"Of course, papa, we all know what you mean," Lady Louisa interposed, with a certain loftiness and, it must be owned, asperity. "I have never pretended there was not something one had to get accustomed to. But really you forget all about it almost immediately—every one does—one can see that—don't they, Alicia? If you had met Sir Richard everywhere, as we have this season, you would realise how very very soon that is quite forgotten."
"Is it, though?" said Lord Fallowfeild somewhat incredulously. His face had returned to a sadly puckered condition.
"Yes, I assure you, nobody thinks of it, after just the first little shock, don't you know,"—this from Lady Louisa.
"I think one feels it is not quite nice to dwell on a thing of that kind," her sister chimed in, reddening again. "It ought to be ignored."—From a girl, the speaker had enjoyed a reputation for great refinement of mind.
"I think it amounts to being more than not nice," echoed Lady Louisa. "I think it is positively wrong, for nobody can tell what accident may not happen to any of us at any moment. And so I am not at all sure that it is not actually unchristian to make a thing like that into a serious objection."

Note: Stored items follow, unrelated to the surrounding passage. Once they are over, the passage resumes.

(* ===== verification/StateFile.v ===== *)
(** * The state file

    [Allocator.Save] and [Allocator.Load] of [internal/domain/state.go] with the text of
    the file, and [AllocationLifecycle] in the mode that uses them: requests allocate in
    memory and save before they answer, the process may stop between any two steps, and a
    new one loads what it finds. *)

From S2P Require Import Prelude GoStrings NetAddr Json Policy PolicySpec Alloc AllocSpec AllocCache Store StoreSpec Memory JsonText.

(** ** The text of the rows *)

(** [json.Marshal] of a row: the fields in the order of the struct. *)
Definition row_json (r : diskMapping) : json :=
  JObj [(lit "Gateway", JStr (d_Gateway r)); (lit "Domain", JStr (d_Domain r)); (lit "IP", JStr (d_IP r))].

Definition state_text (rows : list diskMapping) : str := print (JArr (row_json <$> rows)).

(** [json.Unmarshal] into [[]diskMapping]; other members are ignored. *)
Definition dec_field (r : diskMapping) (k : str) (v : json) : option diskMapping :=
  if key_is k "Gateway" then (fun x => mkDisk x (d_Domain r) (d_IP r)) <$> dec_string (d_Gateway r) v
  else if key_is k "Domain" then (fun x => mkDisk (d_Gateway r) x (d_IP r)) <$> dec_string (d_Domain r) v
  else if key_is k "IP" then (fun x => mkDisk (d_Gateway r) (d_Domain r) x) <$> dec_string (d_IP r) v
  else Some r.

Definition row_zero : diskMapping := mkDisk [] [] [].
(** * AVR servo controller (PCA9685): a shallow embedding of the sketch

    The sketch [AVR_ServoController_PCA9685.ino] follows [nservos] input
    pins with as many servos.  Each servo has two programmable end
    positions; four buttons edit them, and the table is written to the
    EEPROM once the buttons and the inputs have been quiet for a while.

    The globals of the sketch become the fields of the record [machine];
    the EEPROM is a finite map from addresses to bytes; the commands sent
    to the servo library and the calls of [delay] are appended to a log.
    What the sketch reads from the outside world ([digitalRead], [millis])
    is an argument of the function that reads it.  Serial debugging and
    the pin and servo wiring of [setup] issue no servo move and no delay,
    have no effect on the globals, and are left out. *)

From Stdlib Require Import ZArith Lia Bool List.
From stdpp Require Import base list gmap.

Local Open Scope Z_scope.

(** ** Machine integers *)

Module Int.

(** [uint8_t]: the value kept by a store into an 8-bit unsigned object. *)
Definition uint8_t (z : Z) : Z := z mod 256.

(** [unsigned long] on the AVR is 32 bits wide: the type of [millis()],
    and the type in which a mixed [unsigned long]/[long] operation is
    carried out. *)
Definition to_ulong (z : Z) : Z := z mod 4294967296.

(** [long] on the AVR is 32 bits wide, two's complement.  The conversion
    from [unsigned long] keeps the bit pattern.  A signed sum that leaves
    the range is undefined in C++; avr-gcc wraps it, and so does the
    model, but the theorems below stay away from that window. *)
Definition to_long (z : Z) : Z := (z + 2147483648) mod 4294967296 - 2147483648.

End Int.
Import Int.

(** ** Configuration constants ([#define]s of the sketch) *)

Definition INIT : Z := 0.
Definition MINPOSN : Z := 0.
Definition MAXPOSN : Z := 180.
Definition nservos : Z := 8.

(** [uint8_t controlPin[nservos] = {4,5,6,7,8,9,10,11}] *)
Definition controlPin : list Z := [4; 5; 6; 7; 8; 9; 10; 11].
(** ** Worked lines *)

(** The worked lines below leave the two float fields empty, so [float] is
    never called on them; this stand-in lets them be evaluated. *)
Definition float_unused (_ : str) : option unit := None.

Definition sample_line : str :=
  lit "MSG,3,1,1,4840D6,1,2023/01/01,12:00:00,2023/01/01,12:00:00,,38000,,,,,,,,,,0".

Definition sample_record : ADSBMessage unit :=
  mkADSBMessage (lit "MSG") (Some 3%Z) (Some 1%Z) (Some 1%Z)
    (Some (lit "4840D6")) (Some 1%Z) (Some (lit "2023/01/01"))
    (Some (lit "12:00:00")) (Some (lit "2023/01/01")) (Some (lit "12:00:00"))
    None (Some 38000%Z) None None None None None None None None None
    (Some false).

(** ** The test client [TestADSBClient.run_test] *)

Section TestClient.

Variable float : Type.
Variable py_float : str -> option float.

(** [position_messages] counts the saved records that carry a position;
    [start_time] is the clock reading taken after [connect]. *)
Record TestADSBClient : Type := mkTestADSBClient {
  t_phase : conn_state;
  t_buffer : str;
  t_message_count : nat;
  position_messages : nat;
  start_time : Z;
  t_rows : list (ADSBMessage float)
}.

(** [message.latitude is not None and message.longitude is not None] *)
Definition has_position (message : ADSBMessage float) : bool :=
  match latitude message, longitude message with
  | Some _, Some _ => true
  | _, _ => false
  end.

(** [save_message] of the test client: the row, then the position count. *)
Definition test_save_message (message : ADSBMessage float)
    (c : TestADSBClient) : TestADSBClient :=
  mkTestADSBClient (t_phase c) (t_buffer c) (t_message_count c)
    (if has_position message then S (position_messages c)
     else position_messages c)
    (start_time c) (t_rows c ++ [message]).

(** The statements under [line = line.rstrip('\r')] in [run_test]. *)
Definition test_handle_line (line : str) (c : TestADSBClient)
  : TestADSBClient :=
  if truthy (strip line) then
    match parse_sbs_message py_float line with
    | Some message =>
        let c := test_save_message message c in
        mkTestADSBClient (t_phase c) (t_buffer c) (S (t_message_count c))
          (position_messages c) (start_time c) (t_rows c)
    | None => c
    end
  else c.

(** What one pass through [while self.running] reads from outside: the
    clock, then the receive. *)
Record test_input : Type := mkTestInput {
  t_now : Z;
  t_received : recv_result
}.

(** One pass through the loop of [run_test]: the check of the elapsed time,
    then the receive and the lines. *)
Definition test_iteration (test_duration : Z) (c : TestADSBClient)
    (i : test_input) : ctl * TestADSBClient :=
  if (test_duration <=? t_now i - start_time c)%Z then (Break, c)
  else
    match t_received i with
    | RecvData data =>
        if negb (truthy data) then (Break, c)
        else
          let '(buffer', c') :=
            process_complete_lines test_handle_line (t_buffer c ++ data) c in
          (Continue,
           mkTestADSBClient (t_phase c') buffer' (t_message_count c')
             (position_messages c') (start_time c') (t_rows c'))
    | RecvTimeout => (Continue, c)
    | RecvError => (Break, c)
    | RecvInterrupt => (Interrupted, c)
    end.
(** * quick-lint-js: diagnostic taxonomy, reporters and the byte-stream event loop

    A shallow embedding of [src/quick-lint-js/error.h] (the X-macro table
    [QLJS_X_ERROR_TYPES], [error_reporter], [null_error_reporter]) and of
    the header guarded by [QUICK_LINT_JS_EVENT_LOOP_H] ([event_loop::run],
    [event_loop::read_from_pipe]), followed by the properties established
    for them. *)

From Stdlib Require Import List String Ascii ZArith Bool Lia.
From Stdlib Require Import Permutation Sorted.
Import ListNotations.
Local Open Scope string_scope.

(* ================================================================== *)
(** * Part I.  Definitions *)
(* ================================================================== *)

(** ** error.h *)

Module Error.

(** The types a diagnostic struct member can have (error.h only ever
    declares members of these five types). *)
Inductive member_type : Type :=
| identifier
| source_code_span
| variable_kind
| statement_kind
| char8.

(** An argument handed to [.error], [.warning] or [.note] after the
    message: a data member, or one of the two expressions built from
    data members that occur in the table. *)
Inductive format_arg : Type :=
| member (name : string)
    (* [name] *)
| span_from_to (first last : string)
    (* [source_code_span(first.begin(), last.end())] *)
| string8_view_of (name : string).
    (* [string8_view(&name, 1)] *)

(** One call of the format chain; the argument of QLJS_TRANSLATABLE is kept as
    the message text. *)
Inductive message : Type :=
| error (text : string) (args : list format_arg)
| warning (text : string) (args : list format_arg)
| note (text : string) (args : list format_arg).

(** One [QLJS_ERROR_TYPE(name, code, struct_body, format_call)] entry. *)
Record error_type : Type := QLJS_ERROR_TYPE {
  name : string;
  code : string;
  struct_body : list (member_type * string);
  format_call : list message
}.

(** The double-quote character, for the one message that contains it. *)
Definition dquote : string := String (ascii_of_nat 34) EmptyString.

"You know, papa, there must be deformed people in some families, just as there is consumption or insanity."
"Or under-breeding, or attenuated salaries," Mr. Quayle softly murmured. "It becomes evident, my dear father, you must not expect too much of sons, or I of brothers-in-law."
"Think of old Lord Sokeington—I mean the great uncle of the present man, of course—of his temper," Lady Louisa proceeded, regardless of ironical comment. "It amounted almost to mania. And yet Lady Dorothy Hellard would certainly have married him. There never was any question about it."
"Would she, though? Bad, old man, Sokeington. Never did approve of Sokeington."
"Of course she would. Mrs. Crookenden, who always has been devoted to her, told me so."